The so-so lobster lunch finished and we visited a cigar and rum shop on the way to Revolution Square. Of course two cigars were purchased for band mates.
At Revolution Square the famous Cuban taxis were out in full force. It looked like a classic car show. We took some photos and it started to rain. The convertibles had their tops up in seconds, and their business all but stopped, until the rain cleared.
I asked Rosie about the inordinate amount of convertible cars and she laughed that making cars into convertibles is an entire side industry. She also said that cousin’s Chevy also had various parts in it to kept it running including a Honda motor.

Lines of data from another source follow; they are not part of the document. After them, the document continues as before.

(* ===== verification/Ext2Ops.v ===== *)
(** * The file system operations ([impl Filesystem for Ext2Fs], [vfs/ext2/mod.rs])

    Path lookup, and the operations that create and remove files and
    directories.  A path is a byte string relative to the mount point. *)

From S2P Require Import Prelude Utf8 Buffers Path Effects BlockDevice FsTypes Ext2Structs Ext2Fs Ext2Alloc Ext2Blocks Ext2Dir Ext2File.

(** ** Paths *)

(** [trim_start_matches('/')]. *)
Fixpoint trim_start (s : list Z) : list Z :=
  match s with
  | b :: rest => if decide (b = SLASH) then trim_start rest else s
  | [] => []
  end.
(** [trim_matches('/')]. *)
Definition trim_slashes (s : list Z) : list Z := rev (trim_start (rev (trim_start s))).

(** [path.split('/').filter(|s| !s.is_empty())]. *)
Definition path_components (s : list Z) : list (list Z) := filter (.≠ []) (pieces s).

(** [path.rfind('/')]. *)
Fixpoint rfind_slash (s : list Z) (i : Z) (last : option Z) : option Z :=
  match s with
  | [] => last
  | b :: rest => rfind_slash rest (i + 1) (if decide (b = SLASH) then Some i else last)
  end.

Definition split_parent_name (path : list Z) : outcome FsError (list Z * list Z) :=
  let path := trim_slashes path in
  if decide (path = []) then Err FsNotFound
  else match rfind_slash path 0 None with
       | Some idx =>
           parent ← slice path 0 idx;
           name ← slice path (idx + 1) (len path);
           Ok (parent, name)
       | None => Ok ([], path)
       end.

Definition MODE_MASK : Z := 0xFFF.

(** The inode [create] and [mkdir] write. *)
Definition new_inode (mode size links blocks first_block : Z) : Inode :=
  Build_Inode mode 0 size 0 0 0 0 0 links blocks 0 0 (first_block :: zeroes 14) 0 0 0 0 (zeroes 12).

Section ops.
Context {D : Type} `{!BlockDevice D}.

(** The loop of [lookup] over the components. *)
Fixpoint lookup_from (current : Z) (components : list (list Z)) : FsM D Z :=
  match components with
  | [] => mret current
  | c :: rest =>
      if decide (c = [DOT] ∨ c = [DOT; DOT]) then fail FsNotFound
      else
        inode ← read_inode current;
        if negb (Inode_is_dir inode) then fail FsNotFound
        else
          next ← find_entry inode c;
          lookup_from next rest
  end.

Definition Ext2_lookup (path : list Z) : FsM D Z :=
  let path := trim_slashes path in
  if decide (path = []) then mret EXT2_ROOT_INO
  else lookup_from EXT2_ROOT_INO (path_components path).

(** The inode and inode number of the [Ext2File] that [open] builds. *)
Definition Ext2_open (path : list Z) : FsM D (Inode * Z) :=
  ino ← Ext2_lookup path;
  inode ← read_inode ino;
  if negb (Inode_is_file inode) then fail FsNotFound
  else mret (inode, ino).

Definition Ext2_stat (path : list Z) : FsM D FileStat :=
  ino ← Ext2_lookup path;
  inode ← read_inode ino;
  mret {| st_size := Inode_size inode; st_is_dir := Inode_is_dir inode; st_mode := i_mode inode;
          st_inode := ino; st_nlinks := i_links_count inode; st_mtime := i_mtime inode;
          st_ctime := i_ctime inode; st_atime := i_atime inode |}.

Definition Ext2_readdir (path : list Z) : FsM D (list FsDirEntry) :=
  ino ← Ext2_lookup path;
  inode ← read_inode ino;
  if negb (Inode_is_dir inode) then fail FsNotFound
  else list_dir inode.

(** The parent directory of a path and the last name: the start of the four
    operations that change a directory. *)
Definition resolve_parent (path : list Z) : FsM D (Z * Inode * list Z) :=
  '(parent_path, name) ← liftO (split_parent_name path);
  parent_ino ← Ext2_lookup parent_path;
  parent_inode ← read_inode parent_ino;
  if negb (Inode_is_dir parent_inode) then fail FsNotFound
  else mret (parent_ino, parent_inode, name).

Definition Ext2_create (path : list Z) (mode : Z) : FsM D (Inode * Z) :=
  '(parent_ino, parent_inode, file_name) ← resolve_parent path;
  existing ← try_ (find_entry parent_inode file_name);
  match existing with
  | inr _ => fail FsAlreadyExists
  | inl _ =>
      ino ← alloc_inode;
      let inode := new_inode (Z.lor S_IFREG (Z.land mode MODE_MASK)) 0 1 0 0 in
      '(new_ino, updated_parent) ← add_dir_entry parent_inode file_name ino FT_REG_FILE;
      write_inode new_ino inode;;
      write_inode parent_ino updated_parent;;
      mret (inode, new_ino)
  end.

Definition Ext2_unlink (path : list Z) : FsM D () :=
  '(parent_ino, parent_inode, file_name) ← resolve_parent path;
  '(target_ino, updated_parent) ← remove_dir_entry parent_inode file_name;
  write_inode parent_ino updated_parent;;
  target_inode ← read_inode target_ino;
  let target_inode := with_links_count target_inode (Z.max 0 (i_links_count target_inode - 1)) in
  if decide (i_links_count target_inode = 0) then
    free_inode_blocks target_inode;;
    let target_inode := with_blocks (Inode_set_size (with_dtime target_inode 1) 0) 0 in
    write_inode target_ino target_inode;;
    free_inode target_ino
  else write_inode target_ino target_inode.

Definition Ext2_mkdir (path : list Z) (mode : Z) : FsM D () :=
  '(parent_ino, parent_inode, dir_name) ← resolve_parent path;
  existing ← try_ (find_entry parent_inode dir_name);
  match existing with
  | inr _ => fail FsAlreadyExists
  | inl _ =>
      bs ← gets fs_block_size;
      ino ← alloc_inode;
      initial_block ← guarded (FreeInode ino) alloc_block;
      '(new_ino, updated_parent) ←
        guarded (FreeBlock initial_block) (add_dir_entry parent_inode dir_name ino FT_DIR);
      let inode := new_inode (Z.lor S_IFDIR (Z.land mode MODE_MASK)) bs 2 (bs / 512) initial_block in
      init_buf ← liftO (init_dir_block bs new_ino parent_ino);
      guarded (FreeBlock initial_block) (write_block initial_block init_buf);;
      guarded (FreeBlock initial_block) (write_inode new_ino inode);;
      links ← liftO (chk 16 (i_links_count updated_parent + 1));
      write_inode parent_ino (with_links_count updated_parent links);;
      inc_used_dirs_count new_ino
  end.

Definition Ext2_rmdir (path : list Z) : FsM D () :=
  '(parent_path, dir_name) ← liftO (split_parent_name path);
  if decide (dir_name = [] ∨ trim_slashes path = []) then fail FsIoError
  else
    parent_ino ← Ext2_lookup parent_path;
    parent_inode ← read_inode parent_ino;
    if negb (Inode_is_dir parent_inode) then fail FsNotFound
    else
      target_ino ← find_entry parent_inode dir_name;
      target_inode ← read_inode target_ino;
      if negb (Inode_is_dir target_inode) then fail FsNotDirectory
      else
        empty ← is_dir_empty target_inode;
        if negb empty then fail FsNotEmpty
        else
          '(_, updated_parent) ← remove_dir_entry parent_inode dir_name;
          free_inode_blocks target_inode;;
          let deleted := with_links_count (with_blocks (Inode_set_size (with_dtime target_inode 1) 0) 0) 0 in
          write_inode target_ino deleted;;
          free_inode target_ino;;
          write_inode parent_ino
            (with_links_count updated_parent (Z.max 0 (i_links_count updated_parent - 1)));;
          dec_used_dirs_count target_ino.

(** The tasks spawned by dropped guards, run in order; their results are
    ignored. *)
Definition run_cleanups : FsM D () :=
  cs ← gets fs_spawned;
  modify (λ fs, mkFs (fs_device fs) (fs_block_size fs) (fs_inode_size fs) (fs_blocks_count fs)
                  (fs_inodes_per_group fs) (fs_superblock fs) (fs_block_groups fs) []);;
  for_each cs (λ c,
    try_ (match c with FreeInode ino => free_inode ino | FreeBlock b => free_block b end);; mret tt).
End ops.

(** ** Simulation *)
Section ops_sim.
Context {D : Type} `{ByteDevice D}.
Abbreviation fsim := (simulates (E:=FsError) (λ fs : Ext2Fs D, bd_wf (fs_device fs))
                       (λ fs, bd_ok (fs_device fs)) fs_view).

Lemma lookup_from_sim i l : fsim (lookup_from i l) (lookup_from i l).
Proof. revert i. induction l; intros; cbn [lookup_from]; sim_auto. Qed.
#[local] Hint Resolve lookup_from_sim : sim.
Lemma Ext2_lookup_sim p : fsim (Ext2_lookup p) (Ext2_lookup p).
Proof. unfold Ext2_lookup. sim_auto. Qed.
#[local] Hint Resolve Ext2_lookup_sim : sim.
Lemma Ext2_open_sim p : fsim (Ext2_open p) (Ext2_open p).
Proof. unfold Ext2_open. sim_auto. Qed.
Lemma Ext2_stat_sim p : fsim (Ext2_stat p) (Ext2_stat p).
Proof. unfold Ext2_stat. sim_auto. Qed.
Lemma Ext2_readdir_sim p : fsim (Ext2_readdir p) (Ext2_readdir p).
Proof. unfold Ext2_readdir. sim_auto. Qed.
Lemma resolve_parent_sim p : fsim (resolve_parent p) (resolve_parent p).
Proof. unfold resolve_parent. sim_auto. Qed.
#[local] Hint Resolve resolve_parent_sim : sim.
Lemma Ext2_create_sim p m : fsim (Ext2_create p m) (Ext2_create p m).
Proof. unfold Ext2_create. sim_auto. Qed.
Lemma Ext2_unlink_sim p : fsim (Ext2_unlink p) (Ext2_unlink p).
Proof. unfold Ext2_unlink. sim_auto. Qed.
Lemma Ext2_mkdir_sim p m : fsim (Ext2_mkdir p m) (Ext2_mkdir p m).
Proof. unfold Ext2_mkdir. sim_auto. Qed.
Lemma Ext2_rmdir_sim p : fsim (Ext2_rmdir p) (Ext2_rmdir p).
Proof. unfold Ext2_rmdir. sim_auto. Qed.
Lemma run_cleanups_sim : fsim run_cleanups run_cleanups.
Proof. unfold run_cleanups. sim_auto. by apply sim_modify. Qed.
End ops_sim.
#[export] Hint Resolve Ext2_open_sim Ext2_stat_sim Ext2_readdir_sim Ext2_create_sim Ext2_unlink_sim
  Ext2_mkdir_sim Ext2_rmdir_sim run_cleanups_sim : sim.
(** The first record of the block is marked unused. *)
Lemma remove_first buf pos es :
  len buf = n → Forall is_u8 buf → 0 <= pos → valid_rec n buf pos →
  chain n buf (pos + de_rec_len (header buf pos)) es →
  let buf' := splice buf pos [0; 0; 0; 0] in
  chain n buf' pos es ∧ (tiled n buf pos → tiled n buf' pos).
Proof.
  intros Hlen Hu Hp Hv Hc buf'. pose proof Hv as (H8 & Hr & Hle).
  assert (len [0; 0; 0; 0] = 4) as L4 by done.
  assert (header buf' pos = Build_DirEntryRaw 0 (de_rec_len (header buf pos))
            (de_name_len (header buf pos)) (de_file_type (header buf pos))) as Hh.
  { rewrite !header_fields by done. cbn [de_rec_len de_name_len de_file_type]. unfold buf'.
    assert (sub (splice buf pos [0; 0; 0; 0]) pos 4 = [0; 0; 0; 0]) as -> by (apply sub_splice_same; lia).
    by rewrite !sub_splice_other by lia. }
  assert (agree_from (pos + de_rec_len (header buf pos)) buf buf') as Ha by (apply agree_splice_from; lia).
  assert (valid_rec n buf' pos) as Hv' by (unfold valid_rec; by rewrite Hh).
  split.
  - replace es with (entry_at buf' pos ++ es) by (by rewrite entry_at_dead by (by rewrite Hh)).
    apply chain_rec; [done|]. rewrite Hh. cbn [de_rec_len]. apply (chain_ext n buf); done || lia.
  - intros Ht. destruct (tiled_step n buf pos Hv Ht Hp) as [_ Ht'].
    apply tiled_rec; [done|..]; rewrite Hh; cbn [de_rec_len de_inode]; [done|].
    apply (tiled_ext n buf); done || lia.
Qed.

(** The record at [pos] is merged into the one before it. *)
Lemma remove_merge buf pp pos es :
  len buf = n → n < 65536 → Forall is_u8 buf → 0 <= pp → valid_rec n buf pp →
  pos = pp + de_rec_len (header buf pp) → valid_rec n buf pos → tiled n buf pp →
  chain n buf (pos + de_rec_len (header buf pos)) es →
  let buf' := splice buf (pp + 4) (to_le_bytes 2 (de_rec_len (header buf pp) + de_rec_len (header buf pos))) in
  chain n buf' pp (entry_at buf pp ++ es) ∧ tiled n buf' pp.
Proof.
  intros Hlen Hn Hu Hpp Hvp -> Hv Ht Hc. pose proof Hvp as (H8 & Hr & Hle). pose proof Hv as (H8' & Hr' & Hle').
  destruct (tiled_step n buf pp Hvp Ht Hpp) as [Hf Ht1].
  apply tiled_step in Ht1 as [_ Ht2]; [|done|lia]. pose proof (name_len_u8 buf pp Hu Hpp).
  pose proof (entry_size_bounds (de_name_len (header buf pp))) as (Hs & _ & _); [lia|].
  set (rec := de_rec_len (header buf pp)) in *. set (rec' := de_rec_len (header buf (pp + rec))) in *.
  intros buf'. assert (is_u16 (rec + rec')) as Hm by (unfold in_u; lia).
  pose proof (set_rec_len_header buf pp _ Hpp ltac:(lia) Hm) as Hh.
  pose proof (resized_entry buf pp _ Hpp ltac:(lia) Hm ltac:(lia)) as He.
  pose proof (len_to_le_bytes 2 (rec + rec')). fold buf' in Hh, He.
  assert (agree_from (pp + rec + rec') buf buf') as Ha by (apply agree_splice_from; lia).
  assert (valid_rec n buf' pp) as Hv' by (unfold valid_rec; rewrite Hh; cbn [de_rec_len]; lia).
  split; [rewrite <- He by (intros Hi; specialize (Hf Hi); fold rec; lia); apply chain_rec; [done|]
         |apply tiled_rec; [done|..]]; rewrite Hh; cbn [de_rec_len de_inode de_name_len]; rewrite ?Z.add_assoc.
  - apply (chain_ext n buf); done || lia.
  - intros Hi. specialize (Hf Hi). lia.
  - apply (tiled_ext n buf); done || lia.
Qed.

Lemma removed_next buf prev pos es r :
  Forall is_u8 buf → 0 <= pos → valid_rec n buf pos → prev_ok buf prev pos →
  name ∉ en_name <$> entry_at buf pos →
  removed buf (Some pos) (pos + de_rec_len (header buf pos)) es r → removed buf prev pos (entry_at buf pos ++ es) r.
Proof.
  intros Hu Hp Hv Hprev Hno. unfold removed. destruct r as [[[i buf']|]|e| |]; try done; rewrite ?fmap_app.
  2:{ set_solver. }
  intros (Hl & Hu' & l1 & e & l2 & -> & Hn1 & He & Hi & Hk). split_and!; try done.
  exists (entry_at buf pos ++ l1), e, l2. rewrite fmap_app.
  split_and!; [by rewrite app_assoc|set_solver|done|done|]. intros Hn Ht. cbn [prev_start prev_entries] in Hk.
  destruct prev as [pp|]; cbn [prev_start prev_entries prev_ok] in *.
  - destruct Hprev as (Hpp & Hvp & ->). destruct (tiled_step n buf pp Hvp Ht Hpp) as [_ Ht'].
    destruct (Hk Hn Ht') as (Ha & Htb & Hc). split_and!.
    + intros j Hj. apply Ha. unfold valid_rec in Hvp. lia.
    + by apply (tiled_below n buf).
    + rewrite <- app_assoc. by apply chain_below.
  - destruct (Hk Hn Ht) as (Ha & Htb & Hc). by rewrite <- app_assoc.
Qed.

(** The step that removes. *)
Lemma remove_hit buf prev pos es :
  len buf = n → Forall is_u8 buf → 0 <= pos <= n → prev_ok buf prev pos → valid_rec n buf pos →
  name ∈ en_name <$> entry_at buf pos → chain n buf (pos + de_rec_len (header buf pos)) es →
  removed buf prev pos (entry_at buf pos ++ es)
    (buf' ← match prev with
            | Some pp => p ← read_entry buf pp; set_rec_len buf pp (de_rec_len p + de_rec_len (header buf pos))
            | None => copy_at buf pos [0; 0; 0; 0]
            end; Ok (Some (de_inode (header buf pos), buf'))).
Proof.
  intros Hlen Hu Hp Hpo Hv Hname Hc. pose proof Hv as (H8 & Hr & Hle).
  assert (∃ e, entry_at buf pos = [e] ∧ en_name e = name ∧ en_ino e = de_inode (header buf pos)) as (e & -> & He1 & He2).
  { unfold entry_at in *. destruct (decide (live buf pos)); [|set_solver].
    eexists. split_and!; [done| |done]. cbn. set_solver. }
  destruct prev as [pp|].
  - destruct Hpo as (Hpp & Hvp & Hpos). pose proof Hvp as (H8' & Hr' & Hle'). rewrite read_entry_header.
    cbn [mbind outcome_bind]. rewrite set_rec_len_run by lia. cbn [mbind outcome_bind].
    pose proof (len_to_le_bytes 2 (de_rec_len (header buf pp) + de_rec_len (header buf pos))).
    split_and!; [rewrite len_splice; lia|apply Forall_splice; [done|apply to_le_bytes_u8]|].
    exists [], e, es. split_and!; [done|set_solver|done|done|]. intros Hn Ht.
    destruct (remove_merge buf pp pos es) as [Hc' Ht']; try done.
    split_and!; [apply agree_splice_below; cbn [prev_start]; lia|done|done].
  - assert (len [0; 0; 0; 0] = 4) as L4 by done.
    rewrite copy_at_splice by lia. cbn [mbind outcome_bind].
    destruct (remove_first buf pos es) as [Hc' Ht']; try done; [lia|].
    split_and!; [rewrite len_splice; lia|apply Forall_splice; [done|by repeat constructor]|].
    exists [], e, es. split_and!; [done|set_solver|done|done|]. intros Hn Ht.
    split_and!; [apply agree_splice_below; cbn [prev_start]; lia|auto|done].
Qed.

Lemma remove_in_block_removed fuel buf prev pos es :
  len buf = n → Forall is_u8 buf → 0 <= pos <= n → n - pos < Z.of_nat fuel → prev_ok buf prev pos →
  chain n buf pos es → removed buf prev pos es (remove_in_block fuel n buf pos prev name).
Proof.
  intros Hlen Hu. revert prev pos es. induction fuel as [|fuel IH]; intros prev pos es Hp Hf Hpo Hc; [lia|].
  cbn [remove_in_block]. unfold DIR_ENTRY_HEADER_SIZE.
  inversion Hc as [? Hv|? es' Hv Hc']; subst pos0 es.
  { unfold valid_rec in Hv. destruct (decide (n <= pos)); [set_solver|].
    destruct (decide (n < pos + 8)); [set_solver|]. rewrite read_entry_header. cbn [mbind outcome_bind].
    rewrite decide_True by lia. set_solver. }
  pose proof Hv as (H8 & Hr & Hle). rewrite !decide_False by lia.
  rewrite read_entry_header. cbn [mbind outcome_bind]. rewrite decide_False by lia.
  assert (name ∉ en_name <$> entry_at buf pos →
    removed buf prev pos (entry_at buf pos ++ es')
      (remove_in_block fuel n buf (pos + de_rec_len (header buf pos)) (Some pos) name)) as Hnext.
  { intros Hno. apply removed_next; try done; [lia|]. apply IH; try done; [lia..|].
    split_and!; [lia|done|done]. }
  destruct (decide (de_inode (header buf pos) = 0)) as [Hi|Hi].
  { rewrite decide_False by tauto. cbn [mbind outcome_bind]. apply Hnext.
    rewrite entry_at_dead by done. set_solver. }
  assert (∀ b : outcome FsError bool, (if decide (de_inode (header buf pos) ≠ 0 ∧
      de_name_len (header buf pos) = len name ∧ de_name_len (header buf pos) <= de_rec_len (header buf pos) - 8)
    then b else Ok false) = if decide (de_name_len (header buf pos) = len name ∧
      de_name_len (header buf pos) <= de_rec_len (header buf pos) - 8) then b else Ok false) as Hd.
  { intros b. repeat case_decide; tauto. }
  rewrite Hd, (name_test n) by (done || lia). cbn [mbind outcome_bind]. clear Hd.
  destruct (bool_decide _) eqn:Hdup; [|apply bool_decide_eq_false in Hdup; by apply Hnext].
  apply bool_decide_eq_true in Hdup. clear Hnext. by apply remove_hit.
Qed.
End removal.

(** ** Blocks as wholes *)
Lemma chain_whole buf es : chain (len buf) buf 0 es → es = dir_entries buf.
Proof. intros Hc. exact (chain_det _ _ _ _ _ Hc (chain_dir_entries buf)). Qed.

(** A block the driver may write: bytes, with a length a record length can
    hold, and tiled by records. *)
Definition dir_block (buf : list Z) : Prop :=
  Forall is_u8 buf ∧ len buf < 65536 ∧ tiled (len buf) buf 0.

(** A name and what it is linked to. *)
Definition entry_ok (e : entry) : Prop :=
  Forall is_u8 (en_name e) ∧ 0 < len (en_name e) <= 255 ∧ is_u32 (en_ino e) ∧ en_ino e ≠ 0 ∧ is_u8 (en_type e).

(** The two edits of a whole block, as [add_dir_entry] and [remove_dir_entry]
    call them. *)
Definition block_add (buf : list Z) (e : entry) : outcome FsError AddResult :=
  add_in_block (walk_fuel (len buf)) (len buf) buf 0 (en_name e) (entry_size (len (en_name e)))
    (en_ino e) (en_type e).
Definition block_remove (buf name : list Z) : outcome FsError (option (Z * list Z)) :=
  remove_in_block (walk_fuel (len buf)) (len buf) buf 0 None name.

Lemma block_add_added buf e :
  Forall is_u8 buf → len buf < 2 ^ 63 → entry_ok e →
  added (len buf) (en_ino e) (en_type e) (en_name e) buf 0 (dir_entries buf) (block_add buf e).
Proof.
  intros Hu Hn (Hname & Hlen & Hino & H0 & Hft). pose proof (len_nonneg buf).
  apply add_in_block_added; try done; try lia; [unfold walk_fuel; lia|apply chain_dir_entries].
Qed.

Lemma block_remove_removed buf name :
  Forall is_u8 buf → removed (len buf) name buf None 0 (dir_entries buf) (block_remove buf name).
Proof.
  intros Hu. pose proof (len_nonneg buf).
  apply remove_in_block_removed; try done; try lia; [unfold walk_fuel; lia|apply chain_dir_entries].
Qed.

(** The well-formedness test, for evaluation. *)
Fixpoint tiledb (fuel : nat) (n : Z) (buf : list Z) (pos : Z) : bool :=
  match fuel with
  | O => false
  | S fuel =>
      bool_decide (pos = n) ||
      (bool_decide (valid_rec n buf pos) &&
       (bool_decide (de_inode (header buf pos) = 0) ||
        bool_decide (entry_size (de_name_len (header buf pos)) <= de_rec_len (header buf pos))) &&
       tiledb fuel n buf (pos + de_rec_len (header buf pos)))
  end.
Lemma tiledb_sound fuel n buf pos : tiledb fuel n buf pos = true → tiled n buf pos.
Proof.
  revert pos. induction fuel as [|fuel IH]; intros pos; cbn [tiledb]; [done|].
  rewrite orb_true_iff, !andb_true_iff, orb_true_iff, !bool_decide_eq_true.
  intros [->|[[Hv Hf] Ht]]; [constructor|]. apply tiled_rec; [done| |auto]. intros Hi. by destruct Hf.
Qed.

Lemma dir_block_dec buf :
  forallb (λ z, (0 <=? z) && (z <? 2 ^ 8)) buf && (len buf <? 65536) &&
  tiledb (walk_fuel (len buf)) (len buf) buf 0 = true → dir_block buf.
Proof.
  rewrite !andb_true_iff. intros [[Hu Hn] Ht].
  split_and!; [by apply in_u_list|lia|by eapply tiledb_sound].
Qed.


Definition foo_entry : entry := {| en_name := [102; 111; 111]; en_ino := 3; en_type := FT_REG_FILE |}.
Lemma foo_entry_ok : entry_ok foo_entry.
Proof. split_and!; try done. apply in_u_list. by vm_compute. Qed.


(** The scans of a directory block terminate on any bytes: with the
    length of the block as bound, the walk visits exactly the entries the
    block holds until the callback breaks, a removal returns, and an insertion
    returns or stops at the overflow check of a record too short for its name. *)
Theorem ext2_dir_scans_terminate {A T} (g : A → entry → A * option T) acc buf e :
  Forall is_u8 buf → len buf < 2 ^ 63 → entry_ok e →
  walk_block (E:=FsError) (walk_fuel (len buf)) (len buf) buf 0 (on_entry g) acc =
    Ok (visit g acc (dir_entries buf)) ∧
  (∃ r, block_remove buf (en_name e) = Ok r) ∧
  ((∃ r, block_add buf e = Ok r) ∨ block_add buf e = Panic ∧ ¬ tiled (len buf) buf 0).
Proof.
  intros Hu Hn He. split_and!; [by apply walk_block_entries|..].
  - pose proof (block_remove_removed buf (en_name e) Hu) as Hr.
    destruct (block_remove _ _) as [r| | |]; try done. by exists r.
  - pose proof (block_add_added buf e Hu Hn He) as Ha.
    destruct (block_add _ _) as [r| | |]; try done; [left; by exists r|by right].
Qed.

Lemma ext2_dir_scans_terminate_witness :
  Forall is_u8 (zeroes 64) ∧ entry_ok foo_entry ∧
  ∃ r, block_remove (zeroes 64) [102; 111; 111] = Ok r.
Proof.
  assert (Forall is_u8 (zeroes 64)) as Hu by (apply in_u_list; by vm_compute).
  split_and!; [done|apply foo_entry_ok|].
  refine (proj1 (proj2 (ext2_dir_scans_terminate (T:=Empty_set) (λ a _, (a, None)) tt (zeroes 64) foo_entry Hu _ foo_entry_ok))).
  by vm_compute.
Defined.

Our final destination was the San Francisco Market Place and we were allotted only 35 minutes to shop. Apparently we ate up some of our shopping time at the cigar store. Darn. We could have spent at least two hours in this massive building filled with local vendor booths. We could haggle! We were only going to buy a magnet as is our tradition ( you should see our refrigerator at home), but one thing led to another.
Everything was so cheap, that we didn’t even haggle. We bought a magnet, a clave percussion instrument, two stuffed voodoo dolls, two cigar cases and a decorative mask with ten minutes to spare. It was raining hard now and we had missed these forecasted thunderstorms all week so we didn’t mind getting soaked splashing towards the bus. The bus windows were fogging up from soaked passengers boasting about their purchases. A passenger next to me had bought a case of the best Cuban cigars, Cohibas, for his barber costing around $200.
Once again, we were too beat to hang around Havana any longer and we dashed up the gang way in the rain into the ship.
The crew was waiting with pool towels and smiles.